■ Goal of the exercise ■
How do the lines below between the ones holding "num < 16 -> h <> 0 ->" and "(setIRQHandler num h;; exception_handler", inclusive, read? Give them again exactly, with no other lines.

■ Provided records ■
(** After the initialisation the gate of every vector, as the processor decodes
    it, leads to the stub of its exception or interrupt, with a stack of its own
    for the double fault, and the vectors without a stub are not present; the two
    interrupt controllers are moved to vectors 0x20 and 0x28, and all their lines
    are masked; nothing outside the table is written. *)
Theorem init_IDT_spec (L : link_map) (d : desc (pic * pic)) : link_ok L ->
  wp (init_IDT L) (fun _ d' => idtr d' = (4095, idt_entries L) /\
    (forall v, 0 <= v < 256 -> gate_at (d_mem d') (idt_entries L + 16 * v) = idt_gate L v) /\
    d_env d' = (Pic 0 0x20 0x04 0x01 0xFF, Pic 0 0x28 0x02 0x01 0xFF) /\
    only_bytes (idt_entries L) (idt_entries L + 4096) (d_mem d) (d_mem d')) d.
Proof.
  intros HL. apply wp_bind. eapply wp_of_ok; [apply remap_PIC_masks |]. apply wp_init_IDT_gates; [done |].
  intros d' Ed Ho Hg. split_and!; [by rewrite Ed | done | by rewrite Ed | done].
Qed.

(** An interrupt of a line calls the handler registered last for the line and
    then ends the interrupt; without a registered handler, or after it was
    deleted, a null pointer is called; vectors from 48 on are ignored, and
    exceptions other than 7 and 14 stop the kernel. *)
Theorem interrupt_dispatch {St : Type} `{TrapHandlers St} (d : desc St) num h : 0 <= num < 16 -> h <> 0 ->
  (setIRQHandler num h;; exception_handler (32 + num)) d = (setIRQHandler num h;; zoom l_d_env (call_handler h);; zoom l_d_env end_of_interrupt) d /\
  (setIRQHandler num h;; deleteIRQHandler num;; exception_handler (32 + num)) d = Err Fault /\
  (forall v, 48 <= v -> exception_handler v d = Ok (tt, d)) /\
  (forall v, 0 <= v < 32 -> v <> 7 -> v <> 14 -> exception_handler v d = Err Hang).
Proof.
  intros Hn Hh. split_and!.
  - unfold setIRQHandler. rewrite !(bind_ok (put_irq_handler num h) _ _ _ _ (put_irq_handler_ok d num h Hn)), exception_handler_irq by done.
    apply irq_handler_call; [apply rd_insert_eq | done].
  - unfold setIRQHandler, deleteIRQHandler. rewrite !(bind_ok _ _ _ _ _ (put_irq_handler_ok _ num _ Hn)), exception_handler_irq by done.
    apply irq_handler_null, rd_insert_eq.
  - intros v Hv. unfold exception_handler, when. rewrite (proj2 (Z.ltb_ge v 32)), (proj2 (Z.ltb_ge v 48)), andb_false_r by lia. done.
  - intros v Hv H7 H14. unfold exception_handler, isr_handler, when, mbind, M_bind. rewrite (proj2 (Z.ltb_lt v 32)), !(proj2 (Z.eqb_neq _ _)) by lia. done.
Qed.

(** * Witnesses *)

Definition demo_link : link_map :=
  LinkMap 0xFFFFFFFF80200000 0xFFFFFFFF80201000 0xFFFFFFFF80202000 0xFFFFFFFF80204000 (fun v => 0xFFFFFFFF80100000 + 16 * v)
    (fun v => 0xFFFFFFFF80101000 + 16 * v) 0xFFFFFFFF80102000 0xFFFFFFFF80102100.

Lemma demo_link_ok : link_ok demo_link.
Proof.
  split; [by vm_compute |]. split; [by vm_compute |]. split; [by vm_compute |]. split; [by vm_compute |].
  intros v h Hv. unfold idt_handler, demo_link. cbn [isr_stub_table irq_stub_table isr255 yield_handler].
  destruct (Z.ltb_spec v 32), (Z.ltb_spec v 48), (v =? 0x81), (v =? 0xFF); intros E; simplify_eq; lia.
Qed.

■ Solved exercise ■
Theorem interrupt_dispatch {St : Type} `{TrapHandlers St} (d : desc St) num h : 0 <= num < 16 -> h <> 0 ->
  (setIRQHandler num h;; exception_handler (32 + num)) d = (setIRQHandler num h;; zoom l_d_env (call_handler h);; zoom l_d_env end_of_interrupt) d /\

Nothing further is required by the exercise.